ASSIGNED TASK | Copy each line of the data below in which the word "main" can be found.

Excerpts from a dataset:
Lemma skipn_span m i j : i <= j -> skipn i m = span m i j ++ skipn j m.
Proof.
  intros H. unfold span.
  rewrite <- (firstn_skipn (j - i) (skipn i m)) at 1.
  rewrite skipn_skipn. now replace (j - i + i) with j by lia.
Qed.

Lemma span_length m i j : j <= List.length m -> List.length (span m i j) = j - i.
Proof. intros H. unfold span. rewrite length_firstn, length_skipn. lia. Qed.

Lemma take_while_app p l1 l2 :
  Forall (fun c => p c = true) l1 -> l2 = [] \/ p (hd NUL l2) = false ->
  take_while p (l1 ++ l2) = l1.
Proof.
  induction 1 as [|c l1 Hc _ IH]; intros H2; simpl.
  - destruct l2 as [|c l2]; auto. simpl in H2.
    destruct H2 as [H2 | H2]; [discriminate | simpl; now rewrite H2].
  - now rewrite Hc, IH.
Qed.

Lemma span_take_while p m i j :
  i <= j -> j <= List.length m ->
  Forall (fun c => p c = true) (span m i j) -> p (nth j m NUL) = false ->
  span m i j = take_while p (skipn i m)
  /\ j = i + List.length (take_while p (skipn i m)).
Proof.
  intros Hij Hj Hall Hstop.
  assert (E : take_while p (skipn i m) = span m i j).
  { rewrite (skipn_span m i j Hij). apply take_while_app; auto.
    right. now rewrite hd_skipn. }
  rewrite E, span_length by assumption. split; [reflexivity | lia].
Qed.

Lemma state_eq s m p l o :
  mem s = m -> source_buf s = p -> line s = l -> stdout s = o ->
  s = mkState m p l o.
Proof. destruct s; simpl; congruence. Qed.

Lemma skip_space_none s :
  wf s -> isspace (cur s) = false -> skip_space s = Ret tt s.
Proof.
  intros Hwf H. unfold skip_space, fuel. cbn [plus space_loop].
  unfold bind. rewrite deref_wf by assumption. now rewrite H.
Qed.

Lemma lex_unfold s : lex s = lex_body (lex_loop (S (List.length (mem s)))) s.
Proof. reflexivity. Qed.

(** With nothing to skip, [lex] is the dispatch on the byte under the
    cursor. *)
Lemma lex_dispatch s :
  wf s -> isspace (cur s) = false ->
  lex s =
  (if isalpha (cur s) || Ascii.eqb (cur s) "_" then ident
   else if isdigit (cur s) then number
   else
     e <- lex_switch (cur s) ;;
     match e with
     | Break type => v <- deref ;; ret (make_token (cstr [v]) type)
     | Return t => ret t
     | Goto_start => lex_loop (S (List.length (mem s)))
     end) s.
Proof.
  intros Hwf Hsp. rewrite lex_unfold. unfold lex_body.
  unfold bind at 1. rewrite skip_space_none by assumption.
  unfold bind at 1. rewrite deref_wf by assumption. reflexivity.
Qed.

Lemma identchar_not_space c : identchar c = true -> isspace c = false.
Proof. destruct c as [[] [] [] [] [] [] [] []]; try discriminate; auto. Qed.

Lemma lex_ident s :
  wf s -> isalpha (cur s) || Ascii.eqb (cur s) "_" = true ->
  lex s = Ret (make_token (text (ident_run s))
                          (ident_type (text (ident_run s))))
              (moved s (List.length (ident_run s))).
Proof.
  intros Hwf Hc. pose proof (isalpha_identchar _ Hc) as Hi.
  rewrite lex_dispatch by auto using identchar_not_space. rewrite Hc.
  pose proof (ident_spec s Hwf Hi) as H. unfold wp in H.
  destruct (ident s) as [t s'| | |]; try contradiction.
  destruct H as (Ha & Hw & Hl & Hlt & Hall & Hstop & Hv & Ht).
  unfold wf in Hw. rewrite (adv_mem _ _ Ha) in Hw.
  unfold cur in Hstop. rewrite (adv_mem _ _ Ha) in Hstop.
  destruct (span_take_while identchar (mem s) (source_buf s) (source_buf s'))
    as (Hrun & Hpos); auto; try lia.
  fold (rest s) in Hrun, Hpos. fold (ident_run s) in Hrun, Hpos.
  rewrite Hrun in Hv. f_equal.
  - destruct t as [v ty]; simpl in *. now subst.
  - apply state_eq; auto using adv_mem, adv_stdout; lia.
Qed.

Lemma lex_number s :
  wf s -> isdigit (cur s) = true ->
  lex s =
  if (decimal (digit_run s) <=? LONG_MAX)%Z
  then Ret (make_token (text (digit_run s)) NUMBER)
           (moved s (List.length (digit_run s)))
  else Exit (moved s (List.length (digit_run s))) "Invalid number".
Proof.
  intros Hwf Hc. destruct (isdigit_class _ Hc) as (Hsp & _).
  assert (Hal : isalpha (cur s) || Ascii.eqb (cur s) "_" = false).
  { revert Hc. generalize (cur s).
    intros [[] [] [] [] [] [] [] []]; try discriminate; auto. }
  rewrite lex_dispatch by auto. rewrite Hal, Hc.
  pose proof (number_spec s Hwf Hc) as H. unfold wp in H.
  destruct (number s) as [t s'|s' msg| |]; try contradiction.
  - destruct H as ((Ha & Hw & Hl & Hlt & Hall & Hstop) & Ht & Hv).
    unfold wf in Hw. rewrite (adv_mem _ _ Ha) in Hw.
    unfold cur in Hstop. rewrite (adv_mem _ _ Ha) in Hstop.
    destruct (span_take_while isdigit (mem s) (source_buf s) (source_buf s'))
      as (Hrun & Hpos); auto; try lia.
    fold (rest s) in Hrun, Hpos. fold (digit_run s) in Hrun, Hpos.
    rewrite Hrun in *.
    destruct (Z.leb_spec (decimal (digit_run s)) LONG_MAX); [|lia].
    subst t. f_equal. apply state_eq; auto using adv_mem, adv_stdout; lia.
  - destruct H as ((Ha & Hw & Hl & Hlt & Hall & Hstop) & Hm & Hv).
    unfold wf in Hw. rewrite (adv_mem _ _ Ha) in Hw.
    unfold cur in Hstop. rewrite (adv_mem _ _ Ha) in Hstop.
    destruct (span_take_while isdigit (mem s) (source_buf s) (source_buf s'))
      as (Hrun & Hpos); auto; try lia.
    fold (rest s) in Hrun, Hpos. fold (digit_run s) in Hrun, Hpos.
    rewrite Hrun in *.
    destruct (Z.leb_spec (decimal (digit_run s)) LONG_MAX); [lia|].
    subst msg. f_equal. apply state_eq; auto using adv_mem, adv_stdout; lia.
Qed.

(** ** The claims on single calls *)

Lemma cur_moved_1 s : cur (moved s 1) = next s.
Proof. reflexivity. Qed.

Lemma eat_moved s : cur s <> LF -> eat s = moved s 1.
Proof.
  intros H. unfold eat, moved.
  destruct (Ascii.eqb_spec (cur s) LF); [contradiction | reflexivity].
Qed.

(** C5: on [:] the scanner returns the token [:=] of kind ASSIGN when the
    next byte is [=], two bytes further on; on any other next byte it dies
    with the "Unkown token" diagnostic at the current line and returns no
    token.  The text [:x] dies at line 1 with nothing printed. *)
Theorem colon_must_be_assign :
  (forall s, wf s -> cur s = ":"%char ->
     (next s = "="%char ->
      lex s = Ret (make_token ":=" ASSIGN) (moved s 2))
     /\ (next s <> "="%char ->
         lex s = Exit (moved s 1) (unknown_token true (next s))))
  /\ main (source ":x") =
     Exit (mkState (source ":x") 1 1 []) "Unkown token: 'x'".
Proof.
  split; [|reflexivity].
  intros s Hwf Hc.
  assert (Hsp : isspace (cur s) = false) by now rewrite Hc.
  assert (Hnl : cur s <> LF) by (rewrite Hc; discriminate).
  assert (Hnz : cur s <> NUL) by (rewrite Hc; discriminate).
  pose proof (wf_eat _ Hnz) as Hw1. rewrite eat_moved in Hw1 by assumption.
  assert (E : lex s =
              if Ascii.eqb (next s) "="
              then Ret (make_token ":=" ASSIGN) (moved s 2)
              else Exit (moved s 1) (unknown_token true (next s))).
  2: { rewrite E.
       split; intros Hn;
         destruct (Ascii.eqb_spec (next s) "="); congruence. }
  rewrite lex_dispatch by assumption. rewrite Hc.
  change (isalpha ":" || Ascii.eqb ":" "_") with false.
  change (isdigit ":") with false. cbv iota.
  change (lex_switch ":") with
    (advance ;;
     c' <- deref ;;
     (if negb (Ascii.eqb c' "=") then die (unknown_token true c')
      else ret tt) ;;
     advance ;;
     ret (Return (make_token ":=" ASSIGN))).
  unfold bind at 1. unfold bind at 1.
  rewrite (advance_eat (cur s)), eat_moved by auto.
  unfold bind at 1. rewrite deref_wf, cur_moved_1 by assumption.
  destruct (Ascii.eqb (next s) "="); reflexivity.
Qed.

Lemma colon_must_be_assign_witness :
  let s := init (source "a:=1") in
  let s1 := moved s 1 in
  wf s1 /\ cur s1 = ":"%char /\ next s1 = "="%char
  /\ lex s1 = Ret (make_token ":=" ASSIGN) (moved s1 2).
Proof.
  intros s s1.
  assert (Hwf : wf s1) by (unfold wf; simpl; lia).
  assert (Hc : cur s1 = ":"%char) by reflexivity.
  assert (Hn : next s1 = "="%char) by reflexivity.
  split; [exact Hwf|]. split; [exact Hc|]. split; [exact Hn|].
  exact (proj1 (proj1 colon_must_be_assign s1 Hwf Hc) Hn).
Defined.

Lemma take_while_all p l : Forall (fun c => p c = true) (take_while p l).
Proof.
  induction l as [|c l IH]; simpl; [constructor|].
  destruct (p c) eqn:E; constructor; assumption.
Qed.

Lemma take_while_stop p l :
  p NUL = false -> p (nth (List.length (take_while p l)) l NUL) = false.
Proof.
  intros H. induction l as [|c l IH]; simpl; auto.
  destruct (p c) eqn:E; simpl; auto.
Qed.

Lemma cur_moved s k : cur (moved s k) = nth k (rest s) NUL.
Proof.
  unfold cur, moved, rest. simpl. rewrite nth_skipn.
  f_equal. lia.
Qed.

(** C6: on a digit the scanner consumes the maximal run of digits; it dies
    with "Invalid number" exactly when the value of the run exceeds
    [LONG_MAX], and otherwise returns a NUMBER token whose text is the run.
    Twenty nines are a fatal error. *)
Theorem number_range_checked :
  (forall s, wf s -> isdigit (cur s) = true ->
     Forall (fun c => isdigit c = true) (digit_run s)
     /\ isdigit (cur (moved s (List.length (digit_run s)))) = false
     /\ lex s =
        if (decimal (digit_run s) <=? LONG_MAX)%Z
        then Ret (make_token (text (digit_run s)) NUMBER)
                 (moved s (List.length (digit_run s)))
        else Exit (moved s (List.length (digit_run s))) "Invalid number")
  /\ main (source "99999999999999999999") =
     Exit (mkState (source "99999999999999999999") 20 1 []) "Invalid number".
Proof.
  split; [|vm_compute; reflexivity].
  intros s Hwf Hc. split; [apply take_while_all|].
  split; [|now apply lex_number].
  rewrite cur_moved. now apply take_while_stop.
Qed.

Lemma number_range_checked_witness :
  let s := moved (init (source "x=9223372036854775807;")) 2 in
  wf s /\ isdigit (cur s) = true
  /\ lex s = Ret (make_token "9223372036854775807" NUMBER) (moved s 19).
Proof.
  intros s.
  assert (Hwf : wf s) by (unfold wf; simpl; lia).
  assert (Hc : isdigit (cur s) = true) by reflexivity.
  split; [exact Hwf|]. split; [exact Hc|].
  exact (proj2 (proj2 (proj1 number_range_checked s Hwf Hc))).
Defined.

Lemma ident_type_keyword k ty : In (k, ty) keywords -> ident_type k = ty.
Proof.
  unfold keywords. simpl.
  intros H. repeat (destruct H as [H|H]; [now inversion H|]). destruct H.
Qed.

Lemma strcmp_eqb a b : lnot (strcmp a b) = String.eqb a b.
Proof.
  unfold lnot, strcmp. destruct (String.eqb_spec a b) as [->|Hne].
  - assert (H : String.compare b b = Eq).
    { pose proof (String.compare_antisym b b) as H.
      destruct (String.compare b b); simpl in H; congruence. }
    now rewrite H.
  - destruct (String.compare a b) eqn:E; try reflexivity.
    apply String.compare_eq_iff in E. contradiction.
Qed.

Lemma ident_type_other w : ~ In w (map fst keywords) -> ident_type w = IDENT.
Proof.
  unfold keywords, ident_type. rewrite !strcmp_eqb. simpl. intros H.
  repeat match goal with
         | |- context [String.eqb w ?k] =>
             destruct (String.eqb_spec w k); [exfalso; apply H; auto 12|]
         end.
  reflexivity.
Qed.

(** C7: on a letter or an underscore the scanner consumes the maximal run
    of letters, digits and underscores; the token's kind is the keyword's
    kind when the run is one of the eleven keywords, compared exactly and
    with case, and IDENT otherwise.  So [if] is IF while [ifx] and [IF] are
    IDENT. *)
Theorem keyword_exact_match :
  (forall s, wf s -> isalpha (cur s) || Ascii.eqb (cur s) "_" = true ->
     Forall (fun c => identchar c = true) (ident_run s)
     /\ identchar (cur (moved s (List.length (ident_run s)))) = false
     /\ lex s = Ret (make_token (text (ident_run s))
                                (ident_type (text (ident_run s))))
                    (moved s (List.length (ident_run s))))
  /\ (forall k ty, In (k, ty) keywords -> ident_type k = ty)
  /\ (forall w, ~ In w (map fst keywords) -> ident_type w = IDENT)
  /\ lex (init (source "if")) = Ret (make_token "if" IF)
                                    (moved (init (source "if")) 2)
  /\ lex (init (source "ifx")) = Ret (make_token "ifx" IDENT)
                                     (moved (init (source "ifx")) 3)
  /\ lex (init (source "IF")) = Ret (make_token "IF" IDENT)
                                    (moved (init (source "IF")) 2).
Proof.
  split; [|split; [exact ident_type_keyword|split; [exact ident_type_other|]]].
  - intros s Hwf Hc. split; [apply take_while_all|].
    split; [|now apply lex_ident].
    rewrite cur_moved. now apply take_while_stop.
  - repeat split; reflexivity.
Qed.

RESULT |
  /\ main (source ":x") =
  /\ main (source "99999999999999999999") =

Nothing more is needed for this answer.